In fact, leveraging an ETF or stock portfolio on a buy and hold basis can be very dangerous as all it takes is one decent bear market to cause potentially catastrophic outcomes.
The leverage ratio we have chosen to use is 1.6:1. This is the leverage ratio reportedly used by Warren Buffett. This “Buffett-like” level of leverage provides us with some extra “bang for our buck” but doesn’t over-extend our exposure and place us in the position of being required to meet margin calls on an ongoing basis as we could be if we were over-leveraged, or didn’t use exit strategies. The use of leverage will also increase maximum drawdowns but will be more than offset by far greater overall performance, provided not too much leverage is used, and exit strategies are followed.
To put the effort into perspective, an average of just 9 exits a year is required to execute this strategy.
This leverage ratio of 1.6:1 means that for every $1.60 we have invested in the market, $1.00 is ours, and $0.60 cents is borrowed.
The chart below shows the performance of this leveraged strategy v’s S&P500 SPY ETF Buy and Hold strategy. The performance speaks for itself. Over the same period the buy and hold strategy of the S&P500 SPY ETF (excl. dividends) produced an annualised gain of 3.66% and a total net gain of $65,000 with a maximum drawdown of -56.47%.

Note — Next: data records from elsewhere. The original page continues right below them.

Lemma serve_taken s s' : serve s = Some s' -> taken s.1 s'.1.
Proof.
  destruct s as [[n|] t]; unfold serve; cbn; [|done]. destruct (Z.ltb_spec 0 n); [|done]. intros [= <-]. by exists n.
Qed.

Lemma serve_or_ok {A} (ok failed : A) (is_ok : A -> bool) d s r s' :
  is_ok ok = true -> is_ok failed = false -> serve_or ok failed d s = (r, s') ->
  if is_ok r then taken s.1 s'.1 else s'.1 = s.1.
Proof.
  intros H1 H2. unfold serve_or. destruct (serve s) as [t|] eqn:E, d; intros [= <- <-]; rewrite ?H1, ?H2; try done.
  by apply serve_taken.
Qed.

Lemma serve_or_enabled {A} (ok failed : A) s n : s.1 = Some n -> 0 < n -> exists d s', serve_or ok failed d s = (ok, s').
Proof. intros Hs Hn%Z.ltb_lt. unfold serve_or, serve. exists Serve. rewrite Hs, Hn. by eexists. Qed.

Lemma release_up_to_ok max n s b s' :
  release_up_to max n s = (b, s') -> if b : bool then added n s.1 s'.1 else s'.1 = s.1.
Proof.
  destruct s as [[v|] t]; unfold release_up_to; cbn; [|by intros [= <- <-]].
  destruct (Z.leb_spec (v + n) max); intros [= <- <-]; [by exists v|done].
Qed.

#[local] Instance windows_example_laws : WindowsLaws.
Proof.
  split; cbn.
  - by intros init max d s h s' [= <- <-].
  - intros ms d s r s'. by apply (serve_or_ok 0 258 (fun r => r =? 0)).
  - intros ms. apply serve_or_enabled.
  - intros n d s r s'. destruct (release_up_to _ _ _) as [b t] eqn:E. apply release_up_to_ok in E.
    intros [= <- <-]. by destruct b.
Qed.

#[local] Instance mach_example_laws : MachLaws.
Proof.
  split; cbn.
  - by intros v d s r s' [= <- <-].
  - intros d s r s'. by apply (serve_or_ok 0 14 (fun r => r =? 0)).
  - apply serve_or_enabled.
  - intros ts. apply serve_or_enabled.
  - intros ts d s r s'. by apply (serve_or_ok 0 49 (fun r => r =? 0)).
  - intros d s r s'. destruct (release_up_to _ _ _) as [b t] eqn:E. apply release_up_to_ok in E.
    intros [= <- <-]. by destruct b.
Qed.

Lemma nanoseconds_clock_of t : nanoseconds (clock_of t) = t.
Proof. unfold nanoseconds, clock_of, nsecs_in_1_sec. cbn [tv_sec tv_nsec]. zdm. Qed.

Lemma timed_serve_ok ts d s r s' :
  timed_serve ts d s = (r, s') -> if r.1 =? 0 then taken s.1 s'.1 else s'.1 = s.1.
Proof.
  destruct d; [apply (serve_or_ok _ _ (fun r => r.1 =? 0)); done..|]. unfold timed_serve.
  destruct (decide _); by intros [= <- <-].
Qed.

#[local] Instance posix_example_laws : PosixLaws.
Proof.
  split; cbn.
  - done.
  - intros _ s. unfold normalised, clock_of, nsecs_in_1_sec. cbn [tv_sec tv_nsec]. zdm.
  - by intros v d s r s' [= <- <-].
  - intros d s r s'. by apply (serve_or_ok (0, 0) (-1, 4) (fun r => r.1 =? 0)).
  - intros s n Hs Hn. destruct (serve_or_enabled (0, 0) (-1, 4) s n Hs Hn) as (d & s' & E). by exists d, 0, s'.
  - intros d s r s'. unfold serve_or. destruct d, (serve s); by intros [= <- <-].
  - intros d s r s'. by apply (serve_or_ok (0, 0) (-1, 11) (fun r => r.1 =? 0)).
  - intros [] ts d s r s'; apply timed_serve_ok.
  - intros s n Hs Hn. destruct (serve_or_enabled (0, 0) (-1, 11) s n Hs Hn) as (d & s' & E). by exists d, 0, s'.
  - intros monotonic ts [v t] n Hs Hn%Z.ltb_lt. cbn in Hs. subst v. exists Serve, 0, (Some (n - 1), t).
    destruct monotonic; cbn; unfold serve_or, serve; cbn; by rewrite Hn.
  - intros monotonic ts d s r s' E Hr.
    assert (timed_serve ts d s = (r, s')) as E' by (by destruct monotonic). clear E. revert E'.
    rewrite nanoseconds_clock_of. unfold timed_serve, serve_or.
    destruct d, (serve s); try (intros [= <- <-]; cbn in *; by auto); destruct (decide _); intros [= <- <-]; cbn;
      (split; [done|right]); [left; lia|right; auto|left; lia|right; auto].
  - intros d s r s'. destruct (release_up_to _ _ _) as [b t] eqn:E. apply release_up_to_ok in E.
    intros [= <- <-]. destruct b; auto.
  - intros d s n Hs Hn. unfold release_up_to. rewrite Hs. by rewrite (proj2 (Z.leb_le _ _)) by lia.
Qed.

Not even in the ball park when compared to the returns from the leveraged ETF basket with 16.20% annualised gain, over $700,000 profit and a maximum drawdown of less than -26%.
Each of the equally weighted positions is leveraged at 1.6 : 1 and remains at that absolute leveraged position size until all positions have been closed due to an exit signal occurring. When a new entry signal next occurs the new leveraged position is calculated at the same leverage factor of 1:6: 1.
Even a quick glance at the 2 charts clearly shows the financial benefit of applying leverage to the SPA3ETF strategy and the extra performance generated.
The light blue areas show the borrowed monies at a 7.5% p.a. interest rate. A brokerage rate of US1.5 cents per share has been used.
The use of 1.6:1 leverage over the same 5 ETFs has increased our total return from $361,000 to just over $700,000 and the annualised gain has risen from 12.26% to 16.20% (excluding dividends). The maximum drawdown has also increased however from -17% to -26%.
These are the potential benefits for those that are prepared to take responsibility for their own retirement investments by putting in 15 to 20 minutes a week to do it themselves.
This is simply a better way to invest than entrusting your funds to others that don’t have the same personal passion for their investments as you do and whom charge continuously scaling fees for underperforming what is offer from the financial markets.